It depends. The advantage of using a sensor at the mouthpiece is that you can determine that the sensor is working (you should see very low CO2 at inhale and 5-6% at exhale), and might possibly also detect CO2 overload from the divers activity. As a drawback this seems like pretty difficult and hostile place for a sensor like this to live. Does anyone know where the few rebreathers that have CO2 sensors have them positioned?
 
You can watch for one yourself at the Hollis website. There is a chronological list of notices.

Recall / Quality Notices | hollis.com (News - Recall / Quality Notices)

It is not that straightforward.

You provided a US link, which is not the UK one here: Hollis: Scuba Diving Equipment .

As previously posted for the purpose of a practical example/explanation, I own (as do many others) two high power rifles in the U.K. with faulty trigger/safety subject of a recall in the U.S., but not subject of a recall or of any safety notice in the U.K.

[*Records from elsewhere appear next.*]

(* ===== verification/PageStoreGc.v ===== *)
(** * The page store under garbage collection

    What the garbage collector's operations on the page store do: reading
    a sealed record, writing and publishing a compaction pack, repointing
    and removing index entries, deleting a pack.  Between the creation of a
    compaction pack and the directory sync of the next deletion the name of
    the new pack is not durable although no flag says so; [gc_ok] is the
    part of [store_ok] that holds there. *)

From S2P Require Import Prelude Types Fs Faults Pack Index Names ReadCache PageStore PageStoreInv.
From S2P Require Import PageStoreIngest PageStoreRead PageStoreSync.

Section pagegc.
Context {HB : Blake3} {HC : Crc32} (unix_now : Z).

(** Packs outside the dirty set are on stable storage; the dirty set names
    packs. *)
Definition unsynced (packs : packs_t) (ps : PageStore) (s : fs) : Prop :=
  (∀ id hdr rs, packs !! id = Some (hdr, rs) → id ∉ a_dirty (ps_active ps) → rs ≠ [] →
     ∃ i, fs_dir s !! pack_path id = Some i ∧ durable s i = content s i ∧
       (id = a_pack_id (ps_active ps) → w_buf (a_writer (ps_active ps)) = [])) ∧
  (∀ id, id ∈ a_dirty (ps_active ps) → is_Some (packs !! id)).

Definition gc_ok (packs : packs_t) (ps : PageStore) (s : fs) : Prop :=
  store_inv packs ps s ∧ unsynced packs ps s.

(** The names of the packs are durable unless the flag says otherwise. *)
Definition names_ok (packs : packs_t) (ps : PageStore) (s : fs) : Prop :=
  a_new_files (ps_active ps) = false → ∀ id, is_Some (packs !! id) → fs_ddir s !! pack_path id = fs_dir s !! pack_path id.

Lemma store_gc_ok packs ps s : store_ok packs ps s ↔ gc_ok packs ps s ∧ names_ok packs ps s.
Proof.
  split; [by intros [Hi (H1 & H2 & H3)]|]. by intros [[Hi [H1 H3]] H2].
Qed.

Lemma names_synced packs ps s : fs_ddir s = fs_dir s → names_ok packs ps s.
Proof. intros Hd _ id _. by rewrite Hd. Qed.

Lemma unsynced_frame packs ps s s' :
  (∀ id, is_Some (packs !! id) → same_file (pack_path id) s s') → unsynced packs ps s → unsynced packs ps s'.
Proof.
  intros Hs [H1 H2]. split; [|done]. intros id hdr rs Hid Hn Hr. destruct (H1 id hdr rs Hid Hn Hr) as (i & Hi & Hd & Hb).
  destruct (same_file_content _ _ _ i (Hs id ltac:(by eexists)) Hi) as (Hi' & Hc & Hdu). exists i. split_and!; [done|congruence|done].
Qed.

So, you can have a product Recall or Safety Notice in one country, but not another, and the U.K. Trading Standards system sucks (literally, being decentralised and fragmented and paying lip service to manufacturers) big time (if there is two or more ways to do something wrong, and this can result in a catastrophe, they are perfectly capable of getting it wrong many times, before they get it right, if ever).

Same could apply to Hollis Prism 2, hence hope you won't mind me asking from time to time just to avoid missing something important.
 
I think the question is really a broader one: Clearly this was a case in which the operator did about as much wrong as could be possible and I don't understand how that could happen, but should Hollis have made a device which could not be assembled in such a way? There are two points of view as I read these threads:
1. Yes equipment not made so that it is fool (dummy) proof in the sense that every conceivable way in which it can be operated incorrectly is covered, or if not, when discovered, recalled and changes to fix the issue.
2. No, companies should not be responsible for operators not reading instructions properly and not following the proper protocol. It is up to the user to choose how to use the equipment as long as the operating manual shows how to use it safely.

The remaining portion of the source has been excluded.